So lebendig kann Zeitungssterben sein

 

„Wir müssen reden!“ lautet ja eine softe Floskel, wenn es Probleme gibt. Das medienfachliche „Digitale Quartett“ hat dies im Web getan, indem es sich zu einem Oktett erweitert hatte. Mit dem Newsroom-Leiter Bülend Ürük, dem Online-Chef der Rhein-Zeitung (Koblenz), Marcus Schwarze, dem Schweizer Autoren Constantin Seibt sowie mit Cordt Schnibben vom SPIEGEL. Er hat die aktuelle Debatte über die Zukunft des Printjournalismus angestoßen. Mit der Ulrike Langer, Richard Gutjahr, Daniel Fiene und Thomas Knüwer haben sie geredet. Und das war gut so. Spannend und aufschlussreich. Ein Web-TV-Tipp.

Oft war in der Diskussion von technischer Innovation die Rede. Man könnte sich jetzt über die teilweise absurde Tonqualität dieser Internetschalte mokieren. Wäre jedoch hochmütig. Denn im ehrenamtlichen Teil des Internet ist wohl vieles verzeihlich, weil ja alles billig sein muss. Vor allem aber hat die Diskussion viel aufschlussreichen Inhalt produziert.

Marcus Schwarze als wackerer Vertreter der gut aufgestellten (eigene Aussage) Internetausgabe des Regionalblatts „Rhein-Zeitung“ verwahrte sich ein ums andere Mal gegen die Angriffe der Digital-Avantgarde, Print befände sich immer noch im „Dornröschenschlaf“ und die Online-Auftritte der Zeitungen seien in der Regel Mist. In diesen Szenen geriet  Thomas Knüwer ganz grundsätzlich in Rage über Giovanni di Lorenzo (der die Zeitungen „nicht schlechtreden“ lassen möchte) und erteilte Richard Gutjahr den konventionellen Journalisten die glatte Note „6“ für Zukunftsverweigerung.

Man bekommt den Eindruck, das alles musste einfach mal raus. Nach jahrelanger – in Bezug auf die Vergütung immer noch aktueller – Vernachlässigung der Digitalen durch die Etablierten macht sich der Ärger missachteter Propheten Luft. Auch wenn sie sich damit trösten können, dass sie ja jetzt große Konjunktur haben, wurde sogar noch ein bisschen nachgetreten.
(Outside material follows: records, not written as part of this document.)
(** * Storefront aggregation of the OverSounds shop: [show_storefront_products]

    A shallow embedding of
    [swagger_server/controllers/store_controller.py] together with the two
    model classes it instantiates ([models/product.py], [models/error.py]),
    followed by the properties of the aggregation pipeline.

    Layout:
    - [Py]      : the Python values that [Response.json()] can produce, and the
                  builtins the controller applies to them ([bool], [str],
                  [dict.get], iteration, subscripting);
    - [Models]  : the [Product] and [Error] classes;
    - [Store]   : the controller itself, over a small state-and-exception
                  monad that records the HTTP exchanges and the console;
    - the theorems. *)

From Stdlib Require Import ZArith List String Ascii Bool Lia.
From Stdlib Require Import DecimalString.
Import ListNotations.

Open Scope list_scope.
Open Scope string_scope.

(* ===================================================================== *)
(** ** Python values and builtins *)
(* ===================================================================== *)

Module Py.

(** What [json.loads] builds.  A float is kept as the text [repr] gives for
    it (the controller never computes with floats, it only forwards or prints
    them); a dict is the ordered list of its items, keys being JSON strings. *)
#[warnings="-register-all"]
Inductive pyval : Type :=
| PNone
| PBool (b : bool)
| PInt (z : Z)
| PFloat (lit : string)
| PStr (s : string)
| PList (l : list pyval)
| PDict (d : list (string * pyval)).

(** Exceptions the controller can meet.  [UpstreamError] stands for whatever
    [client.get(...)] or [.json()] raises (timeout, refused connection,
    invalid JSON), carrying its [str(e)]. *)
Inductive pyexn : Type :=
| UpstreamError (msg : string)
| AttributeError (msg : string)
| TypeError (msg : string)
| IndexError (msg : string)
| KeyError (key : pyval).

Definition res (A : Type) : Type := (pyexn + A)%type.
Definition Ok {A} (a : A) : res A := inr a.
Definition Raise {A} (e : pyexn) : res A := inl e.

Definition rbind {A B} (m : res A) (k : A -> res B) : res B :=
  match m with
  | inl e => inl e
  | inr a => k a
  end.
(** What [likeRecipe] and [unlikeRecipe] answer and leave, for an
    authenticated caller and a stored recipe. *)
Lemma likeRecipe_stored (db : DB) (u : User) (r : Recipe) (now : nat) :
  integrity db -> In r (recipes db) ->
  likeRecipe (like_request u) (recipe_pk r) now db =
  (mkResponse (JObj [("message", JStr "Recipe liked successfully")]) HTTP_201_CREATED,
   match filter (like_key (user_pk u) (recipe_pk r)) (likes db) with
   | [] =>
       set_likes db
         (likes db ++
          [mkLike (next_pk like_pk (likes db)) (user_pk u) (recipe_pk r) now])
   | _ :: _ => db
   end).
Proof.
  intros Hi Hr. unfold likeRecipe, as_view, api_view, likeRecipe_body.
  cbv [bind query check_permissions forallb has_permission like_request user
       is_authenticated andb ret].
  rewrite (Recipe_get_object_or_404 db r Hi Hr).
  cbv [request_user user ret Like_objects_get_or_create objects_get].
  destruct (likes_of_pair_at_most_one (user_pk u) (recipe_pk r) (likes db)
              (like_unique_together db Hi)) as [Hnone|[x [Hx Hone]]].
  - rewrite Hnone.
    assert (He : existsb (like_key (user_pk u) (recipe_pk r)) (likes db) = false).
    { destruct (existsb _ _) eqn:He; [|reflexivity].
      apply existsb_exists in He. destruct He as [y [Hy Hky]].
      rewrite (filter_nil_all_false _ _ Hnone y Hy) in Hky. discriminate. }
    cbv [bind Like_objects_create ret]. rewrite He. reflexivity.
  - rewrite Hone. reflexivity.
Qed.

Lemma unlikeRecipe_stored (db : DB) (u : User) (r : Recipe) :
  integrity db -> In r (recipes db) ->
  unlikeRecipe (like_request u) (recipe_pk r) db =
  (mkResponse JNull HTTP_204_NO_CONTENT,
   set_likes db
     (filter (fun l => negb (like_key (user_pk u) (recipe_pk r) l)) (likes db))).
Proof.
  intros Hi Hr. unfold unlikeRecipe, as_view, api_view, unlikeRecipe_body.
  cbv [bind query check_permissions forallb has_permission like_request user
       is_authenticated andb ret].
  rewrite (Recipe_get_object_or_404 db r Hi Hr). reflexivity.
Qed.

Lemma likeRecipe_integrity (db : DB) (u : User) (r : Recipe) (now : nat) :
  integrity db -> In r (recipes db) ->
  integrity (snd (likeRecipe (like_request u) (recipe_pk r) now db))
  /\ recipes (snd (likeRecipe (like_request u) (recipe_pk r) now db)) = recipes db.
Proof.
  intros Hi Hr. rewrite (likeRecipe_stored db u r now Hi Hr). cbn [snd].
  destruct (filter _ (likes db)) as [|x t] eqn:Hf; [|now split].
  split; [|reflexivity]. apply integrity_set_likes; [exact Hi| |].
  - apply NoDup_map_app_fresh; [apply (like_pk_unique db Hi)|].
    intros y Hy. apply (next_pk_fresh like_pk) in Hy. simpl. lia.
  - apply NoDup_map_app_fresh; [apply (like_unique_together db Hi)|].
    intros y Hy Heq.
    pose proof (filter_nil_all_false _ _ Hf y Hy) as Hfalse.
    apply like_key_false in Hfalse. apply Hfalse. rewrite Heq. reflexivity.
Qed.

Lemma unlikeRecipe_integrity (db : DB) (u : User) (r : Recipe) :
  integrity db -> In r (recipes db) ->
  integrity (snd (unlikeRecipe (like_request u) (recipe_pk r) db))
  /\ recipes (snd (unlikeRecipe (like_request u) (recipe_pk r) db)) = recipes db.
Proof.
  intros Hi Hr. rewrite (unlikeRecipe_stored db u r Hi Hr). cbn [snd].
  split; [|reflexivity].
  apply integrity_set_likes; [exact Hi| |]; apply NoDup_map_filter.
  - apply (like_pk_unique db Hi).
  - apply (like_unique_together db Hi).
Qed.

(** After [likeRecipe] there is exactly one Like of the pair, and the store
    is the same when there was one already. *)
Lemma likeRecipe_leaves_one (db : DB) (u : User) (r : Recipe) (now : nat) :
  integrity db -> In r (recipes db) ->
  let after := likeRecipe (like_request u) (recipe_pk r) now db in
  status_code (fst after) = HTTP_201_CREATED
  /\ List.length (filter (like_key (user_pk u) (recipe_pk r)) (likes (snd after))) = 1
  /\ (filter (like_key (user_pk u) (recipe_pk r)) (likes db) <> [] -> snd after = db).
Proof.
  intros Hi Hr. cbv zeta. rewrite (likeRecipe_stored db u r now Hi Hr).
  cbn [fst snd status_code]. split; [reflexivity|].
  destruct (likes_of_pair_at_most_one (user_pk u) (recipe_pk r) (likes db)
              (like_unique_together db Hi)) as [Hnone|[x [Hx Hone]]].
  - rewrite Hnone. cbn [set_likes likes]. split; [|intros H; now elim H].
    rewrite filter_app, Hnone. simpl. unfold like_key at 1. simpl.
    now rewrite !Nat.eqb_refl.
  - rewrite Hone. split; [now rewrite Hone|reflexivity].
Qed.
Keine besonders differenzierten Dialoge, aber sehr spannende.

Genau von dieser Feindbild-Erfahrung hatte Cordt Schnibben zuvor in seiner Zwischenbilanz der Aktion „2020“ gesprochen. „Digitale Stalinisten“ würden da immer noch auf „Analoge Maoisten“ einhämmern und umgekehrt. Eines seiner Ziele sei es, die Fachdebatte in eine breitere Öffentlichkeit zu tragen. Auch wenn dies für die Experten kalter Kaffee ist.

Geradezu verstörend wirkte Cordt Schnibbens Hinweis, der journalistische Nachwuchs würde mittlerweile exzellent auf das Crossmedia-Storytelling vorbereitet, fände nur leider kaum noch feste Jobs. Nicht weniger herb war die Aussage von Constantin Seibt, in den Online-Redaktionen würden junge Menschen „wie Kindersoldaten verheizt“. Wirtschaftlicher Druck (Kosten) und technische Zwänge (Zeitmangel)

Wie immer fiel die Kritik am Bestehenden wesentlich ausführlicher aus als die Beschreibung dessen, wie es sein sollte. Neben wenigen konkreten Ansätzen – auf „geile Apps“ setzen, so wie in den USA (Ulrike Langer) oder programmierte Pegelstände bei Flutkatastrophen online stellen (Richard Gutjahr) – gab es doch eher allgemeine, wenn auch kluge Hinweise.

Das stört aber nicht, denn die Runde hat entscheidende Punkte klar herausgearbeitet. Beispielsweise den Spagat, den Medienbetriebe vollführen müssen: Zwischen dem (noch) Massenpublikum auf der einen und dem (noch nicht so zahlreichen) Online affinen Milieu. Die einen wollen traditionell bedient werden und die anderen wollen nur für das zahlen, was sie gut finden. Beide Gruppen werden zunehmend schlechter bedient. So knapp sind die Mittel und so aufwändig die Veränderungen.

Lösungen angesichts der Zeitungs- oder Medienkrise? Im Moment ist Dialog die Lösung. Und zwar keine schlechte.